Quatro poemas e vídeo-poemas de Yasmin Nigri
Yasmin Nigri (1990), é carioca, poeta, artista visual e mestre em Filosofia (UFF). Participou da antologia 50 Poemas de Revolta (Cia da Letras, 2017) e é colaboradora da Revista Caliban. Os poemas que integram esta seleção estão presentes em seu livro de estreia, Bigornas, que sai no início de agosto pela Editora 34.
***
Hula
te mostrei o caminho da cama
você perguntou
é daqui pra onde?
então levei sua boca a meus lugares favoritos
concorda que antes de irmos à lona
levamos um bom par de horas?
como você pôde achar que te manchei?
repara antes do nocaute
eu ia casar com você
e se você tivesse pedido com muito jeitinho
eu teria feito seus filhos
sem querer filhos
como você pôde achar que te manchei?
o luto tem que passar
não dá pra viver mais
nem um par de horas
dessas que se afastam e se perdem
na vastidão de dias irrelevantes
como você pôde achar que te manchei?
eu não deixei de amar você
só tô puta
só tô desesperada
mas já tá tudo resolvido
eu vou sentar na sacada
arremessar coisas na cabeça de quem pareça apaixonado
como você pôde achar que te manchei?
era pra ser madura?
era pra ser adulta?
o que você queria que eu fizesse?
botasse um colar de havaiana e dançasse hula?
*
Pastilhas garoto
foi curioso notar que
nunca te superei
como nunca superei
nenhum ex
meu terapeuta disse
essa semana
não existem
maiores abandonadas
passei meses sem tempo pra transar
lembrei de você
quando dei conta das tarefas
já não sentia falta da rua ou das pessoas
machuca tanto esse fingimento permanente
que tem sido encontrar pessoas
também hoje lembrei de você
dizendo que ia à banca comprar cigarros
e voltando com um bombom sonho de valsa
e pastilhas de menta garoto
porque eu amo pastilhas de menta garoto
você mordia um pedaço do bombom
e deixava todas as pastilhas pra mim
afeito a entradas dramáticas
chegava da rua jogando o maço na mesa
depois mostrava as mãos fechadas
e pedia pra eu escolher uma
mas você nunca revelava o que tinha
ao invés disso me beijava a face inteira
sorrindo você dava com os dentes
quatro até mesmo cinco vezes no meu rosto
e sem fechar a boca frouxa
abria as duas mãos ao mesmo tempo
numa havia sempre um bombom sonho de valsa
e na outra pastilhas de menta garoto
eu te puxava pra cama e preparava
uma surra de beijos que consistia em
bater diversas vezes com a cara no seu corpo
você ria tão alto quando eu gritava
SURRA DE BEIJO
imitando a voz do darth vader
talvez fosse esse o motivo
das surpresas com pastilhas e bombom
todo santo dia
hoje eu bem poderia transar
mas vou mastigar pastilhas de menta garoto
enquanto fumo um cigarro
*
Rua de ontem
A gente assistia Anticristo na cama comendo pastel de chocolate
enquanto você me acariciava a barriga
Naquele tempo já parecia tão difícil a união
Como era mesmo que você me olhava quando a gente ainda se via?

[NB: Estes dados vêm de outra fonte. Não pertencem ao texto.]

Variable w : World.




End Failures.



(** ** What reaches the libraries *)

(** Unfolds the cells that ran before the one in hand. *)
Ltac ran_before w :=
  repeat match goal with
  | H : run_cells w (_ :: _) _ = (_, inr _) |- _ =>
      apply run_cells_cons_inv in H as (? & ? & ? & ?%exec_step & H & ->)
  end;
  simpl in *; destruct_and?;
  repeat match goal with H : ex _ |- _ => destruct H end;
  destruct_and?; unfold ret in *; simplify_eq/=.

Section Calls.

Variable w : World.

Lemma run_cells_call_inv cs g x :
  Call x ∈ fst (run_cells w cs g) ->
  exists pre c post t g',
    cs = pre ++ c :: post /\ run_cells w pre g = (t, inr g') /\
    Call x ∈ fst (exec w c g') /\ may_call c x = true.
Proof.
  revert g. induction cs as [|c cs IH]; intros g; simpl.
  { by intros ?%elem_of_nil. }
  destruct (exec w c g) as [t0 [e0|g0]] eqn:Hc; simpl.
  - intros Hin. exists [], c, cs, [], g. rewrite Hc. split_and!; try done.
    apply (exec_may_call w c g). by rewrite Hc.
  - destruct (run_cells w cs g0) as [t' r] eqn:Hcs. simpl.
    intros [Hin|Hin]%elem_of_app.
    + exists [], c, cs, [], g. rewrite Hc. split_and!; try done.
      apply (exec_may_call w c g). by rewrite Hc.
    + destruct (IH g0) as (pre & c' & post & t1 & g1 & -> & Hpre & Hin' & Hmay).
      { by rewrite Hcs. }
      exists (c :: pre), c', post, (t0 ++ t1), g1. split_and!; try done.
      simpl. rewrite Hc. simpl. by rewrite Hpre.
Qed.

End Calls.

(** X4. The splitter is only ever asked to split, with chunk size 1000,
    overlap 200 and start indices, the pages the loader returned for
    [<parent of the working directory>/data/vmd_sample.pdf], and there
    are then at least 38 of them. *)
Theorem splitter_gets_the_loaded_pages
    (w : World) (cfg : SplitterConfig) (pages : list Document) :
  Call (SplitDocuments cfg pages) ∈ fst (run_all w) ->
  cfg = splitter_config /\
  exists current_dir,
    getcwd w = inr current_dir /\
    pdf_load w (source_file (parent current_dir)) = inr pages /\
    38 <= length pages.
Proof.
  intros (pre & c & post & t & g & Heq & Hrun & Hin & Hmay)%run_cells_call_inv.
  unfold notebook in Heq.
  positions Heq pre ltac:(try discriminate Hmay).
  ran_before w. unfold_cell. simpl in Hin.
  case_hyp Hin; split_elem Hin; simplify_eq/=; eauto.
Qed.

Lemma splitter_witness :
  let w := sample_world ls_project everything_present ∅ ∅ None in
  let pages := replicate 38 (mkDocument "page" ∅ None) in
  Call (SplitDocuments splitter_config pages) ∈ fst (run_all w) /\
  exists current_dir,
    getcwd w = inr current_dir /\
    pdf_load w (source_file (parent current_dir)) = inr pages /\
    38 <= length pages.
Proof.
  intros w pages.
  assert (Hin : Call (SplitDocuments splitter_config pages) ∈ fst (run_all w)).
  { apply list_elem_of_lookup. exists 14%nat. vm_compute. reflexivity. }
  split; [done|].
  apply (splitter_gets_the_loaded_pages w splitter_config pages Hin).
Defined.

Section Embeddings.

Variable w : World.

Lemma embed_calls_app t1 t2 : embed_calls (t1 ++ t2) = embed_calls t1 ++ embed_calls t2.
Proof. apply omap_app. Qed.

Lemma embed_calls_nil t :
  (forall model text, Call (EmbedQuery model text) ∉ t) -> embed_calls t = [].
Proof.
  induction t as [|ev t IH]; [done|]. intros Hno.
  assert (embed_calls t = []) as Ht.
  { apply IH. intros model text Hin. apply (Hno model text). by right. }
  destruct ev as [[]| |]; simpl; try done.
  exfalso. eapply Hno. left.
Qed.

Lemma embed_calls_run_cells cs g :
  CellEmbedExample ∉ cs -> embed_calls (fst (run_cells w cs g)) = [].
Proof.
  intros Hnot. apply embed_calls_nil. intros model text Hin.
  apply run_cells_may_call in Hin as (c & Hc & Hmay).
  destruct c; try done.
Qed.

(** The embedding queries of the example cell: a prefix of the chunks,
    of length at most two. *)
Lemma embed_example_calls g model splits :
  embeddings_model g = Some model ->
  all_splits g = Some splits ->
  exists chunks,
    embed_calls (fst (cell_embed_example w g))
      = (fun s => (model, page_content s)) <$> chunks /\
    length chunks <= 2 /\ chunks `prefix_of` splits /\
    (forall g', snd (cell_embed_example w g) = inr g' -> length chunks = 2).
Proof.
  intros Hmodel Hsplits. unfold_cell. rewrite Hmodel, Hsplits. simpl.
  destruct splits as [|s0 splits]; simpl.
  { exists []. split_and!; [done|simpl; lia|apply prefix_nil|done]. }
  destruct (embed_query w model (page_content s0)) as [e|v1]; simpl.
  { exists [s0]. split_and!; [done|simpl; lia| |done]. by exists splits. }
  destruct splits as [|s1 splits]; simpl.
  { exists [s0]. split_and!; [done|simpl; lia|by exists []|done]. }
  exists [s0; s1]. split_and!; [|simpl; lia|by exists splits|done].
  by destruct (embed_query w model (page_content s1)).
Qed.

(** The globals when the example cell starts. *)
Lemma globals_before_embed_example t g :
  run_cells w [CellImports; CellProjectPath; CellSecrets; CellDocuments; CellLoader;
               CellSplit; CellEmbedder] (initial w) = (t, inr g) ->
  exists current_dir pages splits,
    getcwd w = inr current_dir /\
    pdf_load w (source_file (parent current_dir)) = inr pages /\
    split_documents w splitter_config pages = inr splits /\
    embeddings_model g = Some model_name /\ all_splits g = Some splits.
Proof. intros Hrun. ran_before w. eauto 10. Qed.

Lemma run_cells_cons c cs g :
  run_cells w (c :: cs) g = bind (in_cell c (exec w c g)) (run_cells w cs).
Proof. reflexivity. Qed.

End Embeddings.

(** X5. The notebook embeds at most two texts, with the model [llama3.2]: the
    contents of the first chunks the splitter returned for the loaded
    pages, in order, and both of them in a run that reaches its end.  The
    other chunks are never embedded. *)
Theorem embeds_at_most_the_first_two_chunks (w : World) :
  exists chunks,
    embed_calls (fst (run_all w))
      = (fun s => (model_name, page_content s)) <$> chunks /\
    length chunks <= 2 /\
    (chunks = [] \/
     exists current_dir pages splits,
       getcwd w = inr current_dir /\
       pdf_load w (source_file (parent current_dir)) = inr pages /\
       split_documents w splitter_config pages = inr splits /\
       chunks `prefix_of` splits) /\
    (forall g, snd (run_all w) = inr g -> length chunks = 2).
Proof.
  unfold run_all.
  change notebook with
    ([CellImports; CellProjectPath; CellSecrets; CellDocuments; CellLoader; CellSplit;
      CellEmbedder] ++ CellEmbedExample :: from_connect).
  rewrite run_cells_app.
  match goal with |- context [run_cells w ?pre (initial w)] =>
    pose proof (embed_calls_run_cells w pre (initial w)) as Hbefore;
    destruct (run_cells w pre (initial w)) as [t [e|g]] eqn:Hpre
  end; simpl in Hbefore.
  { exists []. simpl. rewrite Hbefore; [split_and!; [done|simpl; lia|by left|done]|].
    intros Hin. split_elem Hin; discriminate. }
  erewrite bind_inr by done. cbn [fst snd]. rewrite embed_calls_app, Hbefore.
  2: { intros Hin. split_elem Hin; discriminate. }
  clear Hbefore.
  apply globals_before_embed_example in Hpre
    as (current_dir & pages & splits & Hcwd & Hload & Hsplit & Hmodel & Hsplits).
  destruct (embed_example_calls w g model_name splits Hmodel Hsplits)
    as (chunks & Hcalls & Hlen & Hprefix & Hboth).
  exists chunks. rewrite run_cells_cons. cbn [exec].
  destruct (cell_embed_example w g) as [t' [e|g']]; simpl in Hcalls, Hboth.
  { split_and!; [done|done|right; eauto 10|done]. }
  cbn [in_cell]. erewrite bind_inr by done. cbn [fst snd].
  rewrite embed_calls_app, embed_calls_run_cells, app_nil_r.
  2: { unfold from_connect. intros Hin. split_elem Hin; discriminate. }
  split_and!; [done|done|right; eauto 10|]. intros _ _. by apply (Hboth g').
Qed.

Uma duas várias ondas de raiva te destruíam as mãos e a louça
Leão enjaulado eu defendia seu show à plateia estupefata
Meti a mão na sua cara
Verdade seja dita eu meti a mão na sua cara algumas vezes
— Você fica parecendo uma vagabunda com essas argolas de solteira
O motel aos dezoito era mais ou menos: vestir roupões brancos que engoliam a gente pedir macarrão com camarões e escolher com esmero aquele corpete branco com meias ¾ e um salto Melissa
Como era mesmo que você me olhava quando a gente ainda se via?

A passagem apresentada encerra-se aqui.